Record IKCPCB := mkKcp { cfg : config; tx : sending; rx : receiving; flw : flow; clk : clock }.
Definition set_cfg c k := mkKcp c (tx k) (rx k) (flw k) (clk k).
Definition set_tx s k := mkKcp (cfg k) s (rx k) (flw k) (clk k).
Definition set_rx r k := mkKcp (cfg k) (tx k) r (flw k) (clk k).
Definition set_flw f k := mkKcp (cfg k) (tx k) (rx k) f (clk k).
Definition set_clk t k := mkKcp (cfg k) (tx k) (rx k) (flw k) t.
Definition set_rmt_wnd w f :=
  mkFlow w (cwnd f) (incr f) (ssthresh f) (rx_rttval f) (rx_srtt f) (rx_rto f) (probe f) (ts_probe f) (probe_wait f).
Definition set_probe p f :=
  mkFlow (rmt_wnd f) (cwnd f) (incr f) (ssthresh f) (rx_rttval f) (rx_srtt f) (rx_rto f) p (ts_probe f) (probe_wait f).
Definition set_acklist a r := mkReceiving (rcv_nxt r) (rcv_queue r) (rcv_buf r) (nrcv_que r) (nrcv_buf r) a.

Definition ikcp_create (conv : Z) : IKCPCB :=
  mkKcp
    (mkConfig conv IKCP_MTU_DEF (IKCP_MTU_DEF - IKCP_OVERHEAD) ((IKCP_MTU_DEF + IKCP_OVERHEAD) * 3)
       IKCP_WND_SND IKCP_WND_RCV IKCP_INTERVAL IKCP_RTO_MIN 0 0 0 0 IKCP_DEADLINK false)
    (mkSending 0 0 [] [] 0 0)
    (mkReceiving 0 [] [] 0 0 [])
    (mkFlow IKCP_WND_RCV 0 0 IKCP_THRESH_INIT 0 0 IKCP_RTO_DEF 0 0 0)
    (mkClock 0 IKCP_INTERVAL false 0 0 0).

(** ** Settings *)
Definition ikcp_setoutput (k : IKCPCB) : IKCPCB :=
  let '(mkConfig cv mt ms ro sw rw iv mr nd fr nc st dl _) := cfg k in
  set_cfg (mkConfig cv mt ms ro sw rw iv mr nd fr nc st dl true) k.

(** The code, and what becomes of the settings.  [mtu + IKCP_OVERHEAD] is unsigned. *)
Definition ikcp_setmtu (m : Z) (k : IKCPCB) : Z * IKCPCB :=
  if (m <? 50) || (m <? IKCP_OVERHEAD) then (-1, k)
  else
    let '(mkConfig cv _ _ _ sw rw iv mr nd fr nc st dl ou) := cfg k in
    (0, set_cfg (mkConfig cv m (u32 (m - IKCP_OVERHEAD)) (u32 ((m + IKCP_OVERHEAD) * 3)) sw rw iv mr nd fr nc st dl ou) k).

Definition bound_interval (i : Z) : Z := if 5000 <? i then 5000 else if i <? 10 then 10 else i.

Definition ikcp_interval (i : Z) (k : IKCPCB) : IKCPCB :=
  let '(mkConfig cv mt ms ro sw rw _ mr nd fr nc st dl ou) := cfg k in
  set_cfg (mkConfig cv mt ms ro sw rw (bound_interval i) mr nd fr nc st dl ou) k.

Definition ikcp_nodelay (nodelay interval resend nc : Z) (k : IKCPCB) : IKCPCB :=
  let '(mkConfig cv mt ms ro sw rw iv mr nd fr nw st dl ou) := cfg k in
  set_cfg (mkConfig cv mt ms ro sw rw
    (if 0 <=? interval then bound_interval interval else iv)
    (if 0 <=? nodelay then if nodelay =? 0 then IKCP_RTO_MIN else IKCP_RTO_NDL else mr)
    (if 0 <=? nodelay then nodelay else nd)
    (if 0 <=? resend then resend else fr)
    (if 0 <=? nc then nc else nw) st dl ou) k.

Definition ikcp_wndsize (sndwnd rcvwnd : Z) (k : IKCPCB) : IKCPCB :=
  let '(mkConfig cv mt ms ro sw rw iv mr nd fr nc st dl ou) := cfg k in
  set_cfg (mkConfig cv mt ms ro (if 0 <? sndwnd then sndwnd else sw) (if 0 <? rcvwnd then _imax_ rcvwnd IKCP_WND_RCV else rw)
    iv mr nd fr nc st dl ou) k.

Definition ikcp_waitsnd (k : IKCPCB) : Z := s32 (nsnd_buf (tx k) + nsnd_que (tx k)).

(** The first four bytes of a datagram. *)
Definition ikcp_getconv (p : list Z) : Z := fst (ikcp_decode 4 p).

(** ** Receiving a message *)
(** The loop of [ikcp_peeksize] over the queue. *)
Fixpoint peek_length (l : list IKCPSEG) (length : Z) : Z :=
  match l with
  | [] => length
  | seg :: l => let length := s32 (length + zlen (data seg)) in if frg seg =? 0 then length else peek_length l length
  end.

Definition ikcp_peeksize (r : receiving) : Z :=
  match rcv_queue r with
  | [] => -1
  | seg :: _ =>
    if frg seg =? 0 then s32 (zlen (data seg))
    else if nrcv_que r <? u32 (frg seg + 1) then -1
    else peek_length (rcv_queue r) 0
  end.

(** The loop that merges fragments: the bytes, their count, and how many segments. *)
Fixpoint merge (l : list IKCPSEG) (buffer : list Z) (len : Z) (n : nat) : list Z * Z * nat :=
  match l with
  | [] => (buffer, len, n)
  | seg :: l =>
    let buffer := buffer ++ data seg in
    let len := s32 (len + zlen (data seg)) in
    if frg seg =? 0 then (buffer, len, S n) else merge l buffer len (S n)
  end.

(** From [rcv_buf] to [rcv_queue], as long as the next segment is there and the
    window has room. *)
Fixpoint move_available (rcv_wnd : Z) (buf : list IKCPSEG) (r : receiving) : receiving :=
  match buf with
  | [] => r
  | seg :: buf =>
    if (sn seg =? rcv_nxt r) && (nrcv_que r <? rcv_wnd) then
      move_available rcv_wnd buf
        (mkReceiving (u32 (rcv_nxt r + 1)) (rcv_queue r ++ [seg]) buf (u32 (nrcv_que r + 1)) (u32 (nrcv_buf r - 1)) (acklist r))
    else r
  end.

(** [ikcp_recv]: the value returned and what is in the buffer; a negative [len]
    peeks. *)
Definition ikcp_recv (len : Z) : M IKCPCB (Z * list Z) :=
  k ← get;
  let r := rx k in
  match rcv_queue r with
  | [] => mret (-1, [])
  | _ =>
    if len =? - 2 ^ 31 then undef SignedOverflow
    else
      let ispeek := len <? 0 in
      let len := if len <? 0 then - len else len in
      let peeksize := ikcp_peeksize r in
      if peeksize <? 0 then mret (-2, [])
      else if len <? peeksize then mret (-3, [])
      else
        let recover := rcv_wnd (cfg k) <=? nrcv_que r in
        let size := len in
        let '(buffer, len, n) := merge (rcv_queue r) [] 0 0 in
        if size <? zlen buffer then undef OutOfBounds else
        let r := if ispeek then r
                 else mkReceiving (rcv_nxt r) (drop n (rcv_queue r)) (rcv_buf r) (u32 (nrcv_que r - Z.of_nat n)) (nrcv_buf r) (acklist r) in
        assert (len =? peeksize);;
        let r := move_available (rcv_wnd (cfg k)) (rcv_buf r) r in
        modify (set_rx r);;
        (if (nrcv_que r <? rcv_wnd (cfg k)) && recover then
           modify (fun k => set_flw (set_probe (Z.lor (probe (flw k)) IKCP_ASK_TELL) (flw k)) k)
         else mret tt);;
        mret (len, buffer)
  end.

(** ** Sending a message *)
(** A segment as [ikcp_segment_new] leaves it, once its length, number and data are set. *)
Definition new_seg (frg : Z) (data : list Z) : IKCPSEG := mkSeg 0 0 frg 0 0 0 0 0 0 0 0 data.

(** [count] segments, numbered downwards; in stream mode all are last ones. *)
Fixpoint fragments (mss : Z) (stream : bool) (count : nat) (buffer : list Z) : list IKCPSEG :=
  match count with
  | O => []
  | S i =>
    let size := Z.to_nat (if s32 mss <? zlen buffer then s32 mss else zlen buffer) in
    new_seg (if stream then 0 else Z.of_nat i) (take size buffer) :: fragments mss stream i (drop size buffer)
  end.

Definition fragment_count (mss len : Z) : Z := if len <=? s32 mss then 1 else s32 (u32 (u32 (len + mss) - 1) / mss).

(** In stream mode the last queued segment is filled up first. *)
Definition extend_last (mss : Z) (queue : list IKCPSEG) (buffer : list Z) : list IKCPSEG * list Z :=
  match list.last queue with
  | Some old =>
    if zlen (data old) <? mss then
      let capacity := s32 (mss - zlen (data old)) in
      let extend := Z.to_nat (if zlen buffer <? capacity then zlen buffer else capacity) in
      (take (length queue - 1) queue ++ [new_seg 0 (data old ++ take extend buffer)], drop extend buffer)
    else (queue, buffer)
  | None => (queue, buffer)
  end.

Definition ikcp_send (buffer : list Z) : M IKCPCB Z :=
  k ← get;
  let s := tx k in
  let mss := mss (cfg k) in
  assert (0 <? mss);;
  let streaming := negb (stream (cfg k) =? 0) in
  let '(queue, buffer) := if streaming then extend_last mss (snd_queue s) buffer else (snd_queue s, buffer) in
  modify (set_tx (mkSending (snd_una s) (snd_nxt s) queue (snd_buf s) (nsnd_que s) (nsnd_buf s)));;
  if streaming && (zlen buffer <=? 0) then mret 0
  else
    let count := fragment_count mss (zlen buffer) in
    if IKCP_WND_RCV <=? u32 count then mret (-2)
    else
      let count := if count =? 0 then 1 else count in
      let segs := fragments mss streaming (Z.to_nat count) buffer in
      modify (set_tx (mkSending (snd_una s) (snd_nxt s) (queue ++ segs) (snd_buf s) (u32 (nsnd_que s + zlen segs)) (nsnd_buf s)));;
      mret 0.

(** ** Acknowledgements *)
Definition ikcp_update_ack (rtt interval rx_minrto : Z) (f : flow) : flow :=
  let '(mkFlow rw cw ic ss rv sr _ pr tp pw) := f in
  let '(rv, sr) :=
    if sr =? 0 then (Z.quot rtt 2, rtt)
    else
      let delta := Z.abs (s32 (rtt - sr)) in
      let rv := s32 (Z.quot (s32 (3 * rv) + delta) 4) in
      let sr := Z.quot (s32 (s32 (7 * sr) + rtt)) 8 in
      (rv, if sr <? 1 then 1 else sr) in
  let rto := s32 (u32 (sr + _imax_ interval (u32 (s32 (4 * rv))))) in
  mkFlow rw cw ic ss rv sr (s32 (_ibound_ (u32 rx_minrto) (u32 rto) IKCP_RTO_MAX)) pr tp pw.

Definition ikcp_shrink_buf (s : sending) : sending :=
  mkSending (match snd_buf s with seg :: _ => sn seg | [] => snd_nxt s end) (snd_nxt s) (snd_queue s) (snd_buf s) (nsnd_que s) (nsnd_buf s).

(** The loop over [snd_buf]: what is left of it, and whether a segment was removed. *)
Fixpoint remove_acked (n : Z) (buf : list IKCPSEG) : list IKCPSEG * bool :=
  match buf with
  | [] => ([], false)
  | seg :: buf =>
    if n =? sn seg then (buf, true)
    else if _itimediff n (sn seg) <? 0 then (seg :: buf, false)
    else let '(buf, removed) := remove_acked n buf in (seg :: buf, removed)
  end.

Definition ikcp_parse_ack (n : Z) (s : sending) : sending :=
  if (_itimediff n (snd_una s) <? 0) || (0 <=? _itimediff n (snd_nxt s)) then s
  else let '(buf, removed) := remove_acked n (snd_buf s) in
    mkSending (snd_una s) (snd_nxt s) (snd_queue s) buf (nsnd_que s) (if removed : bool then u32 (nsnd_buf s - 1) else nsnd_buf s).

Fixpoint ikcp_parse_una_loop (u : Z) (buf : list IKCPSEG) (nbuf : Z) : list IKCPSEG * Z :=
  match buf with
  | [] => ([], nbuf)
  | seg :: buf' => if 0 <? _itimediff u (sn seg) then ikcp_parse_una_loop u buf' (u32 (nbuf - 1)) else (buf, nbuf)
  end.

Definition ikcp_parse_una (u : Z) (s : sending) : sending :=
  let '(buf, nbuf) := ikcp_parse_una_loop u (snd_buf s) (nsnd_buf s) in
  mkSending (snd_una s) (snd_nxt s) (snd_queue s) buf (nsnd_que s) nbuf.

Definition set_fastack (n : Z) g :=
  mkSeg (conv g) (cmd g) (frg g) (wnd g) (ts g) (sn g) (una g) (resendts g) (rto g) n (xmit g) (data g).

Fixpoint skip_acked (n : Z) (buf : list IKCPSEG) : list IKCPSEG :=
  match buf with
  | [] => []
  | seg :: buf' =>
    if _itimediff n (sn seg) <? 0 then buf
    else (if n =? sn seg then seg else set_fastack (u32 (fastack seg + 1)) seg) :: skip_acked n buf'
  end.

Definition ikcp_parse_fastack (n : Z) (s : sending) : sending :=
  if (_itimediff n (snd_una s) <? 0) || (0 <=? _itimediff n (snd_nxt s)) then s
  else mkSending (snd_una s) (snd_nxt s) (snd_queue s) (skip_acked n (snd_buf s)) (nsnd_que s) (nsnd_buf s).

Definition ikcp_ack_push (n t : Z) (r : receiving) : receiving :=
  set_acklist (acklist r ++ [(n, t)]) r.

(** ** Receiving a segment *)
(** The search from the back of [rcv_buf]: the list with the new segment in its
    place, or nothing if there is one of the same number.  The argument is the
    list backwards. *)
Fixpoint insert_back (newseg : IKCPSEG) (rbuf : list IKCPSEG) : option (list IKCPSEG) :=
  match rbuf with
  | [] => Some [newseg]
  | seg :: rbuf' =>
    if sn seg =? sn newseg then None
    else if 0 <? _itimediff (sn newseg) (sn seg) then Some (newseg :: rbuf)
    else rbuf'' ← insert_back newseg rbuf'; Some (seg :: rbuf'')
  end.

Definition ikcp_parse_data (rcv_wnd : Z) (newseg : IKCPSEG) (r : receiving) : receiving :=
  let n := sn newseg in
  if (0 <=? _itimediff n (u32 (rcv_nxt r + rcv_wnd))) || (_itimediff n (rcv_nxt r) <? 0) then r
  else
    let r :=
      match insert_back newseg (rev (rcv_buf r)) with
      | Some rbuf => mkReceiving (rcv_nxt r) (rcv_queue r) (rev rbuf) (nrcv_que r) (u32 (nrcv_buf r + 1)) (acklist r)
      | None => r
      end in
    move_available rcv_wnd (rcv_buf r) r.

(** ** Receiving a datagram *)
(** The header of a segment, its data, and what comes after. *)
Definition ikcp_decode_seg (p : list Z) : IKCPSEG * Z * list Z :=
  let '(cv, p) := ikcp_decode 4 p in
  let '(cm, p) := ikcp_decode 1 p in
  let '(fg, p) := ikcp_decode 1 p in
  let '(wd, p) := ikcp_decode 2 p in
  let '(t, p) := ikcp_decode 4 p in
  let '(n, p) := ikcp_decode 4 p in
  let '(u, p) := ikcp_decode 4 p in
  let '(len, p) := ikcp_decode 4 p in
  (mkSeg cv cm fg wd t n u 0 0 0 0 (take (Z.to_nat len) p), len, drop (Z.to_nat len) p).

(** Parts 1.2 and 1.3: the window and [una] of every segment. *)
Definition input_header (seg : IKCPSEG) (k : IKCPCB) : IKCPCB :=
  let k := set_flw (set_rmt_wnd (wnd seg) (flw k)) k in
  set_tx (ikcp_shrink_buf (ikcp_parse_una (una seg) (tx k))) k.

(** Part 1.4 *)
Definition input_ack (seg : IKCPSEG) (k : IKCPCB) : IKCPCB :=
  let rtt := _itimediff (current (clk k)) (ts seg) in
  let k := if 0 <=? rtt then set_flw (ikcp_update_ack rtt (interval (cfg k)) (rx_minrto (cfg k)) (flw k)) k else k in
  set_tx (ikcp_shrink_buf (ikcp_parse_ack (sn seg) (tx k))) k.
Lemma decode_bytes n z p : ikcp_decode n (le_bytes n z ++ p) = (z mod 2 ^ (8 * Z.of_nat n), p).
Proof.
  unfold ikcp_decode. rewrite <- le_value_le_bytes. by rewrite take_app_length', drop_app_length' by (by rewrite le_bytes_length).
Qed.

(** A segment as it goes over the wire: its header and its data; and as it comes off. *)
Definition enc (seg : IKCPSEG) : list Z := ikcp_encode_seg seg ++ data seg.
Definition received_seg (g : IKCPSEG) : IKCPSEG :=
  mkSeg (u32 (conv g)) (u8 (cmd g)) (u8 (frg g)) (u16 (wnd g)) (u32 (ts g)) (u32 (sn g)) (u32 (una g)) 0 0 0 0 (data g).

Lemma encode_length seg : zlen (ikcp_encode_seg seg) = IKCP_OVERHEAD.
Proof. done. Qed.

Lemma decode_enc seg rest : zlen (data seg) < 2 ^ 32 ->
  ikcp_decode_seg (enc seg ++ rest) = (received_seg seg, zlen (data seg), rest).
Proof.
  intros Hl. unfold ikcp_decode_seg, enc, ikcp_encode_seg. rewrite <- !app_assoc.
  repeat (rewrite decode_bytes; cbv beta iota). rewrite (Z.mod_small (zlen (data seg))) by (cbn; lia).
  rewrite Nat2Z.id, take_app_length, drop_app_length. done.
Qed.

Definition enc_all (segs : list IKCPSEG) : list Z := concat (map enc segs).

(** ** What a datagram is made of

    [parses G p]: every segment the loop of [ikcp_input] can find in [p] has [G]. *)
Inductive parses (G : IKCPSEG -> Prop) (p : list Z) : Prop :=
  parses_intro : (forall seg len rest, IKCP_OVERHEAD <= zlen p -> ikcp_decode_seg p = (seg, len, rest) -> len <= zlen p - IKCP_OVERHEAD ->
    G seg /\ parses G rest) -> parses G p.

Lemma decode_seg_rest p : exists seg len, ikcp_decode_seg p = (seg, len, drop (24 + Z.to_nat len) p) /\ data seg = take (Z.to_nat len) (drop 24 p).
Proof. do 2 eexists. unfold ikcp_decode_seg, ikcp_decode. cbv beta iota. rewrite !drop_drop. cbn [Nat.add data]. split; reflexivity. Qed.

Lemma parses_enc_all (G : IKCPSEG -> Prop) segs : Forall (fun s => G (received_seg s) /\ zlen (data s) < 2 ^ 16) segs -> parses G (enc_all segs).
Proof.
  induction 1 as [|s segs [Hs Hl] _ IH]; constructor; intros seg len rest; [by cbn|].
  unfold enc_all. cbn [map concat]. rewrite decode_enc by lia. intros _ [= <- <- <-] _. done.
Qed.

(** Any bytes at all. *)
Definition in_ranges (seg : IKCPSEG) : Prop :=
  in_u 32 (sn seg) /\ in_u 32 (ts seg) /\ in_u 32 (una seg) /\ in_u 8 (frg seg) /\ zlen (data seg) < 2 ^ 16.

Lemma decode_range n p : Forall is_byte p -> in_u (8 * Z.of_nat n) (le_value (take n p)).
Proof.
  intros Hp. pose proof (le_value_range (take n p) ltac:(by apply Forall_take)) as H. unfold in_u in *. rewrite length_take in H.
  assert (2 ^ (8 * Z.of_nat (n `min` length p)) <= 2 ^ (8 * Z.of_nat n)) by (apply Z.pow_le_mono_r; lia). lia.
Qed.

Lemma parses_bytes n : forall p, (length p <= n)%nat -> Forall is_byte p -> zlen p < 2 ^ 16 -> parses in_ranges p.
Proof.
  induction n as [|n IH]; intros p Hn Hp Hz; constructor; intros seg len rest H24 E Hl; unfold IKCP_OVERHEAD in H24; [lia|].
  destruct (decode_seg_rest p) as (seg' & len' & E' & Hd'). rewrite E' in E. injection E as <- <- <-. split.
  - unfold ikcp_decode_seg, ikcp_decode in E'. cbv beta iota in E'. injection E' as <- _ _. unfold in_ranges. cbn [sn ts una frg data] in *.
    split_and!; [apply (decode_range 4)|apply (decode_range 4)|apply (decode_range 4)|apply (decode_range 1)|];
      [by repeat apply Forall_drop..|]. rewrite Hd', length_take, length_drop. lia.
  - apply IH; [rewrite length_drop; lia|by apply Forall_drop|rewrite length_drop; lia].
Qed.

§ §

_Exercise brief_.
Look above for the line holding "modify (fun k" and the line holding "let s := tx k in", then output exactly those two lines and every line between them, nothing more.

_Your solution_.
           modify (fun k => set_flw (set_probe (Z.lor (probe (flw k)) IKCP_ASK_TELL) (flw k)) k)
         else mret tt);;
        mret (len, buffer)
  end.

(** ** Sending a message *)
(** A segment as [ikcp_segment_new] leaves it, once its length, number and data are set. *)
Definition new_seg (frg : Z) (data : list Z) : IKCPSEG := mkSeg 0 0 frg 0 0 0 0 0 0 0 0 data.

(** [count] segments, numbered downwards; in stream mode all are last ones. *)
Fixpoint fragments (mss : Z) (stream : bool) (count : nat) (buffer : list Z) : list IKCPSEG :=
  match count with
  | O => []
  | S i =>
    let size := Z.to_nat (if s32 mss <? zlen buffer then s32 mss else zlen buffer) in
    new_seg (if stream then 0 else Z.of_nat i) (take size buffer) :: fragments mss stream i (drop size buffer)
  end.

Definition fragment_count (mss len : Z) : Z := if len <=? s32 mss then 1 else s32 (u32 (u32 (len + mss) - 1) / mss).

(** In stream mode the last queued segment is filled up first. *)
Definition extend_last (mss : Z) (queue : list IKCPSEG) (buffer : list Z) : list IKCPSEG * list Z :=
  match list.last queue with
  | Some old =>
    if zlen (data old) <? mss then
      let capacity := s32 (mss - zlen (data old)) in
      let extend := Z.to_nat (if zlen buffer <? capacity then zlen buffer else capacity) in
      (take (length queue - 1) queue ++ [new_seg 0 (data old ++ take extend buffer)], drop extend buffer)
    else (queue, buffer)
  | None => (queue, buffer)
  end.

Definition ikcp_send (buffer : list Z) : M IKCPCB Z :=
  k ← get;
  let s := tx k in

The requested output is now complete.